Interaction of B⁰AT1 Deficiency and Diet on Metabolic Function and Diabetes Incidence in Male Nonobese Diabetic Mice

Context: The obesity epidemic parallels an increasing type 1 diabetes incidence, such that westernized diets, containing high fat, sugar, and/or protein, through inducing nutrient-induced islet β-cell stress, have been proposed as contributing factors. The broad-spectrum neutral amino acid transporter (B0AT1), encoded by Slc6a19, is the major neutral amino acids transporter in intestine and kidney. B0AT1 deficiency in C567Bl/6J mice causes aminoaciduria, lowers insulinemia, and improves glucose tolerance. Objective: We investigated the effects of standard rodent chow (chow), high-fat high-sucrose (HFHS), and high-fat high-protein (HFHP) diets, in addition to B0AT1 deficiency, on the diabetes incidence of male nonobese diabetic (NOD/ShiLtJArc (NOD)) mice. Methods: Male NOD.Slc6a19+/+ and NOD.Slc6a19-/- mice were fed chow, HFHS and HFHP diets from 6 to 24 weeks of age. A separate cohort of male NOD mice were fed the three diets from 6-30 weeks of age. Body weight and fed-state blood glucose and plasma insulin were monitored, and urinary amino-acid profiles, intraperitoneal glucose tolerance, diabetes incidence, pancreatic islet number, insulitis scores and beta-cell mass were measured.
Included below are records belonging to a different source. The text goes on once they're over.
Lemma get_direct_wp d a :
  dev_ok d -> geom_ok d -> 0 <= a < d_lg_bcnt d ->
  wp (ext4_blocks_get_direct a 1) d (reads d (fun bs => bs = dblk d a)).
Proof.
  intros Hd Hg Ha. destruct (lba_pba_addr d a Hd Hg Ha) as (E1 & E2 & _).
  unfold ext4_blocks_get_direct. wp_step. wp_step. wp_step. wp_step.
  wp_call bread_wp. intros r d' (C & B & R). split_and!; [done..|].
  destruct r; [|done]. by rewrite R, E1, E2.
Qed.

Lemma set_direct_wp d a bs :
  dev_ok d -> geom_ok d -> 0 <= a < d_lg_bcnt d -> blen bs = d_lg_bsize d -> bytes_ok bs ->
  wp (ext4_blocks_set_direct bs a 1) d (fun r d' =>
    dcfg d' = dcfg d /\ (forall a', a' <> a -> dblk d' a' = dblk d a') /\
    match r with Ok _ => dblk d' a = bs | Err rc => rc <> EOK end).
Proof.
  intros Hd Hg Ha Hl Hok. destruct (lba_pba_addr d a Hd Hg Ha) as (E1 & E2 & _).
  unfold ext4_blocks_set_direct. wp_step. wp_step. wp_step. wp_step.
  wp_call bwrite_wp; [lia|]. intros r d' (C & T & R).
  assert (Hpos : 0 < d_lg_bsize d) by apply Hg.
  pose proof C as C'. unfold dcfg in C'. injection C' as _ _ C3 _ C5 _.
  split_and!; [done| |].
  - intros a' Ha'. unfold dblk. rewrite C3, C5. apply medium_ext. intros x Hx. apply T.
    rewrite Z.mul_add_distr_r, E1, E2. nia.
  - destruct r as [[]|]; [|done]. apply bytes_ext; [apply bytes_ok_dblk|done| |].
    + rewrite blen_dblk; [lia|]. by apply (geom_ok_cfg d).
    + intros j Hj. rewrite blen_dblk in Hj by (by apply (geom_ok_cfg d)).
      unfold dblk. rewrite byte_at_medium by (apply h_byte_range || lia). fold (dbyte d').
      rewrite C3, C5, R, E1, Hl.
      replace ((_ <=? _) && (_ <? _)) with true by lia. f_equal. lia.
Qed.
End DevLaws.

(** ** A concrete device *)

(** A medium without end, a number of writes after which every further write
    fails (never, if negative), and memory that always is there. *)
Record ramdisk := mk_ramdisk { rd_mem : Z -> Z; rd_writes_left : Z }.

(** [medium], one address after the other. *)
Fixpoint medium_from (f : Z -> Z) (off : Z) (n : nat) : list Z :=
  match n with
  | O => []
  | S n => f off :: medium_from f (off + 1) n
  end.
Lemma medium_from_eq f off n : medium_from f off (Z.to_nat n) = medium f off n.
Proof.
  unfold medium. generalize (Z.to_nat n) as m. intros m. revert off.
  induction m as [|m IH]; intros off; [done|]. cbn [medium_from seq map]. rewrite IH, <-(seq_shift m 0), map_map.
  f_equal; [f_equal; lia|]. apply map_ext. intros i. f_equal. lia.
Qed.

#[export] Instance ramdisk_host : Host ramdisk := {|
  h_open := mok tt;
  h_close := mok tt;
  h_flush := None;
  h_bread blk n := mget (fun d => medium_from (fun x => u8 (rd_mem d x)) (blk * 512) (Z.to_nat (n * 512)));
  h_bwrite bs blk n := fun d =>
    if rd_writes_left d =? 0 then (Err EIO, d)
    else (Ok tt, mk_ramdisk
            (fun x => if (blk * 512 <=? x) && (x <? (blk + n) * 512)
                      then byte_at bs (x - blk * 512) else rd_mem d x)
            (rd_writes_left d - 1));
  h_malloc n := mok (replicate (Z.to_nat n) 0xA5);
|}.

#[export] Instance ramdisk_laws : HostLaws ramdisk 512.
Proof.
  refine {| h_byte d x := u8 (rd_mem d x) |}.
  - intros. apply u8_range.
  - intros. cbn. rewrite medium_from_eq. by split.
  - intros bs blk n d Hl. cbn. destruct (rd_writes_left d =? 0); cbn; [by split|]. split.
    + intros x Hx. by replace ((blk * 512 <=? x) && (x <? (blk + n) * 512)) with false by lia.
    + intros x Hx. replace ((blk * 512 <=? x) && (x <? (blk + n) * 512)) with true by lia.
      apply u8_u8.
  - intros n d Hn. cbn. split_and!; [done| |by apply Forall_replicate].
    unfold blen. rewrite length_replicate. lia.
Defined.

(** A 1 MiB partition at byte 4096 of the disk whose byte [x] is [x]. *)
Definition ramdev (writes : Z) : dev ramdisk :=
  mk_dev (mk_ramdisk (fun x => x) writes) 512 1 0 0 4096 1048576 0 0.

Lemma ramdev_ok writes : dev_ok (ph := 512) (ramdev writes).
Proof. split_and!; try done. exists 9. split; [lia|done]. Qed.

(** ** Properties *)

(** [ext4_block_readbytes] returns exactly the bytes asked for.  On an open
    device whose partition starts on a physical block, for any offset and length
    inside the partition (aligned or not), the call either fails with the
    device's error or returns the [len] bytes of the medium at [part_offset +
    off]; the medium and the configuration do not change.  A range that ends
    past the partition is refused with EINVAL before any device call. *)
Theorem readbytes_exact {D : Type} {HD : Host D} {ph : Z} {HL : HostLaws D ph}
    (d : dev D) (off len : Z)
    (Hd : dev_ok (ph := ph) d) (Hoff : 0 <= off) (Hlen : 0 <= len < 2 ^ 32) (Hw : off + len < 2 ^ 64) :
  let '(r, d') := ext4_block_readbytes off len d in
  if d_part_size d <? off + len then r = Err EINVAL /\ d' = d
  else
    dcfg d' = dcfg d /\ (forall x, dbyte d' x = dbyte d x) /\
    match r with
    | Ok bs => bs = medium (dbyte d) (d_part_offset d + off) len
    | Err rc => rc <> EOK
    end.
Proof.
  destruct (Z.ltb_spec (d_part_size d) (off + len)) as [Hlt|Hle].
  - destruct Hd as (_ & _ & Hr & _). unfold ext4_block_readbytes, mbnd, mget.
    replace (d_ph_refctr d =? 0) with false by lia. rewrite u64_id by lia.
    by replace (d_part_size d <? off + len) with true by lia.
  - pose proof (readbytes_wp d off len Hd Hoff Hlen Hle) as Hwp. unfold wp in Hwp.
    by destruct (ext4_block_readbytes off len d).
Qed.

Lemma readbytes_exact_witness :
  fst (ext4_block_readbytes 510 3 (ramdev 0)) = Ok [0xFE; 0xFF; 0].
Proof.
  pose proof (readbytes_exact (ramdev 0) 510 3 (ramdev_ok 0) ltac:(lia) ltac:(lia) ltac:(lia)) as H.
  destruct (ext4_block_readbytes 510 3 (ramdev 0)) as [[bs|rc] d'] eqn:E.
  - cbn [fst]. rewrite (proj2 (proj2 H)). vm_compute. reflexivity.
  - vm_compute in E. discriminate.
Defined.

(** [ext4_block_writebytes] writes exactly the bytes given, and a failure
    damages only the physical blocks it was working on.  For any offset and
    buffer inside the partition, if the call succeeds the medium is the old one
    with the buffer's bytes at [part_offset + off] and nothing else changed, the
    unaligned first and last blocks included; if the device fails half way, every
    byte outside the physical blocks the range touches is as it was.  A range
    that ends past the partition is refused with EINVAL before any device
    call. *)
Theorem writebytes_exact {D : Type} {HD : Host D} {ph : Z} {HL : HostLaws D ph}
    (d : dev D) (off : Z) (p : list Z)
    (Hd : dev_ok (ph := ph) d) (Hoff : 0 <= off) (Hlen : blen p < 2 ^ 32) (Hw : off + blen p < 2 ^ 64) :
  let a := d_part_offset d + off in
  let '(r, d') := ext4_block_writebytes off p d in
  if d_part_size d <? off + blen p then r = Err EINVAL /\ d' = d
  else
    dcfg d' = dcfg d /\
    (forall x, x < a / ph * ph \/ (a + blen p + ph - 1) / ph * ph <= x -> dbyte d' x = dbyte d x) /\
    match r with
    | Ok _ => forall x, dbyte d' x =
        if (a <=? x) && (x <? a + blen p) then byte_at p (x - a) else dbyte d x
    | Err rc => rc <> EOK
    end.
Proof.
  cbv zeta. destruct (Z.ltb_spec (d_part_size d) (off + blen p)) as [Hlt|Hle].
  - destruct Hd as (_ & _ & Hr & _). unfold ext4_block_writebytes, mbnd, mget.
    pose proof (blen_nonneg p).
    replace (d_ph_refctr d =? 0) with false by lia. rewrite u64_id by lia.
    by replace (d_part_size d <? off + blen p) with true by lia.
  - pose proof (writebytes_wp d off p Hd Hoff Hlen Hle) as Hwp. unfold wp in Hwp.
    destruct (ext4_block_writebytes off p d) as [r d']. destruct Hwp as (C & T & R).
    split_and!; [done|exact T|]. destruct r as [[]|]; [|done]. by destruct R as (q & P & ->).
Qed.

Lemma writebytes_exact_witness :
  let d' := snd (ext4_block_writebytes 510 [1; 2; 3] (ramdev (-1))) in
  map (dbyte d') [4605; 4606; 4607; 4608; 4609] = [253; 1; 2; 3; 1].
Proof.
  pose proof (writebytes_exact (ramdev (-1)) 510 [1; 2; 3] (ramdev_ok _) ltac:(lia)
    ltac:(vm_compute; reflexivity) ltac:(vm_compute; reflexivity)) as H.
  cbv zeta in *. destruct (ext4_block_writebytes 510 [1; 2; 3] (ramdev (-1))) as [[[]|rc] d'] eqn:E.
  - cbn [snd map]. rewrite !(proj2 (proj2 H)). vm_compute. reflexivity.
  - vm_compute in E. discriminate.
Defined.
Results: The incidence of diabetes and severe glucose intolerance was 3.8% in HFHS-fed, 25.0% in HFHP-fed, and 14.7% in chow-fed mice, with higher pancreatic islet number and lower insulitis scores in HFHS-fed mice. B0AT1 deficiency had no effect on diabetes incidence, but curtailed HFHS-induced excessive weight gain, adipose tissue expansion, and hyperinsulinemia. In HFHP-fed mice, B0AT1 deficiency significantly increased pancreatic β-cell clusters and small islets. Male NOD mice that did not develop autoimmune diabetes were resistant to diet-induced hyperglycemia. Conclusion: Dietary composition does, but B0AT1 deficiency does not, affect autoimmune diabetes incidence in male NOD mice. B0AT1 deficiency, however, reduces diet-induced metabolic dysfunction and in HFHP-fed mice increases pancreatic β-cell clusters and small islets.